Ma è al Mercato della Berlinale che tutto il mondo si accorge del concept vincente che, piaccia o meno, lavora su materiali universali e di istantaneo successo.

I diritti vengono venduti in pratica in tutto il mondo e in ogni nazione viene realizzata una versione autoctona; Grecia (Teleioi ksenoi), Francia (Le Jeu), Ungheria (Búék), Messico (Perfectos Desconocidos), una versione turca (Cebimdeki Yabanci) diretta da Ferzan Özpetek, una polacca in cui recita -come nell’originale- Kasia Smutniak, una spagnola (Perfectos Desconocidos) diretta dal referenziato Álex de la Iglesia e una americana bloccata a causa del “caso” di Harvey Weinstein.

In Asia tocca a Bollywood (Loudspeaker), poi alla Corea del Sud (Intimate Strangers) e infine il film italiano esce nelle sale cinesi in 4000 copie ottenendo un buon incasso. Non passa troppo tempo e a fine 2018 esce nelle stesse sale anche la versione locale intitolata Kill Mobile.

Il film si piazza al ventisettesimo posto del box office del 2018 incassando 84 milioni di euro, in pratica cinque volte del corrispettivo italiano.

Guardare questi film consequenzialmente è un atto antropologico di elevatissimo interesse seppur di vivace noia nel perdurare la visione. E’ comunque interessante notare come ogni paese e cultura adattino la storia, limino, tolgano, aggiungano, secondo costumi o poetica del regista.
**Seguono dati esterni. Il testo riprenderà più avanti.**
Definition VER1 : Z := con_constant [118; 101; 114; 49] 0.
Definition REMAP : Z := con_constant [114; 101; 109; 97; 112] 0.
Definition PAMER : Z := con_constant [112; 97; 109; 101; 114] 0.

Section write.
Context (h : heap) (names : gmap Z (list Z)).

(** [temp_stack_.push_back(deref(arg(t1, num_args - i - 1)))] for [i] from 0 on: the back
    of the vector is the head of the list. *)
Fixpoint push_derefs (n : nat) (stack : list Z) (t : Z) : res (list Z) :=
  match n with
  | O => Ok stack
  | S n => a ← arg h t (Z.of_nat n); a ← deref h a; push_derefs n (a :: stack) t
  end.

(** One iteration of [write_all_header]: a term with the stack below it. *)
Definition header_step (w : writer) (stack : list Z) (seen : gset Z) (t1 : Z)
    : res (writer * list Z * gset Z) :=
  t1 ← deref h t1;
  match cell_tag t1 with
  | CON | STR =>
      f ← functor h t1;
      w ← (if negb (is_direct f) && negb (is_indexed w.2 (con_to_atom f)) then
             name ← atom_name h f;
             w ← write_con_cell w (length w.1) f;
             bytes ← write_encoded_string w.1 name;
             Ok (bytes, w.2)
           else Ok w);
      if bool_decide (t1 ∈ seen) then Ok (w, stack, seen)
      else
        stack ← (if bool_decide (cell_tag t1 = STR) then push_derefs (Z.to_nat (con_arity f)) stack t1
                 else Ok stack);
        Ok (w, stack, {[t1]} ∪ seen)
  | REF | RFW =>
      w ← (match names !! ptr_index t1 with
           | Some name =>
               if negb (is_indexed w.2 t1) then
                 w ← write_ref_cell w (length w.1) t1;
                 bytes ← write_encoded_string w.1 name;
                 Ok (bytes, w.2)
               else Ok w
           | None => Ok w
           end);
      Ok (w, stack, seen)
  | _ => Ok (w, stack, seen)
  end.
Fixpoint header_loop (fuel : nat) (w : writer) (stack : list Z) (seen : gset Z) : res writer :=
  match stack with
  | [] => Ok w
  | t1 :: stack =>
      match fuel with
      | O => Throw OutOfFuel
      | S fuel =>
          '(w, stack, seen) ← header_step w stack seen t1;
          header_loop fuel w stack seen
      end
  end.
Definition write_all_header (fuel : nat) (w : writer) (t : Z) : res writer :=
  w ← write_con_cell w (length w.1) VER1;
  w ← write_con_cell w (length w.1) REMAP;
  w ← header_loop fuel w [t] ∅;
  write_con_cell w (length w.1) PAMER.

(** [stack_.push_back(arg_offset, arg(c, arity - i - 1))] for [i] from 0 on. *)
Fixpoint push_offsets (n : nat) (stack : list (nat * Z)) (c : Z) (new_offset : nat)
    : res (list (nat * Z)) :=
  match n with
  | O => Ok stack
  | S n => a ← arg h c (Z.of_nat n); push_offsets n ((new_offset + n * 8, a)%nat :: stack) c new_offset
  end.
Definition write_str_cell (w : writer) (stack : list (nat * Z)) (offset : nat) (c : Z)
    : res (writer * list (nat * Z)) :=
  if is_indexed w.2 c then w ← write_remapped w offset c 0; Ok (w, stack)
  else
    f ← functor h c;
    w ← write_remapped w offset c (cell_count (length w.1));
    w ← write_con_cell w (length w.1) f;
    let arity := Z.to_nat (con_arity f) in
    let new_offset := length w.1 in
    stack ← push_offsets arity stack c new_offset;
    Ok ((w.1 ++ replicate (8 * arity) 0, w.2), stack).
De La Iglesia esaspera tutta la questione mistica dell’eclissi di luna, Kill Mobile la rimuove in toto.

Il film cinese è molto distante, come è ovvio che sia, dalle controparti occidentali. A partire da quel tavolo rettangolare e spigoloso che sostituendosi al ricreativo corrispettivo rotondo già sembra prefigurare simbolicamente un conflitto in fieri.

Viene confermata la planimetria dell’appartamento, quasi un marchio di fabbrica ormai, ma dalla terrazza anziché assistere ad una eclissi si guarda un matrimonio che va in frantumi in un edificio sottostante.

Kill Mobile allarga il dramma e lo fa strabordare oltre il perimetro dell’appartamento fin dagli ispirati titoli di testa in bianco e nero. Ogni personaggio ha dei corrispettivi esterni di cui sono narrate le dinamiche. Il film cinese cerca anche di rendere il dramma più universale, meno intimo, meno individualista ma sempre votato alla comunità intera.

Anche l’approccio generico è radicalmente diverso e questa è probabilmente la barriera maggiore per uno spettatore occidentale. Kill Mobile adotta quasi interamente gli strumenti della commedia e della farsa, di marca quasi teatrale, dal tono molto hongkonghese e in cui allo spettatore è dato sapere sempre qualcosa in più dei personaggi e su questo filo si regge il maggior tasso di tensione giostrata in forma piuttosto grossolana (rispetto ai corrispettivi europei).

La nota più inusuale è comunque lo scambio totale del personaggio gay del film italiano. In Kill Mobile viene sostituito da una donna, vittima di uno stupro da parte di un direttore di ufficio, che trova il coraggio di denunciare l’abuso subito. Insomma una sorta di spostamento di assi tra due delle più sentite e “rumorose” tematiche sociali contemporanee.

Purtroppo la regia impersonale di Miao Yu non aggiunge verve alla storia che anche se di “breve” durata si sfilaccia e dilunga, perdendo la tensione proprio nell’uscire dalle quattro pareti dell’edificio. Attori tutti referenziati ma che si attengono al minimo, calati in una recitazione, come accennato, di forte impronta teatrale.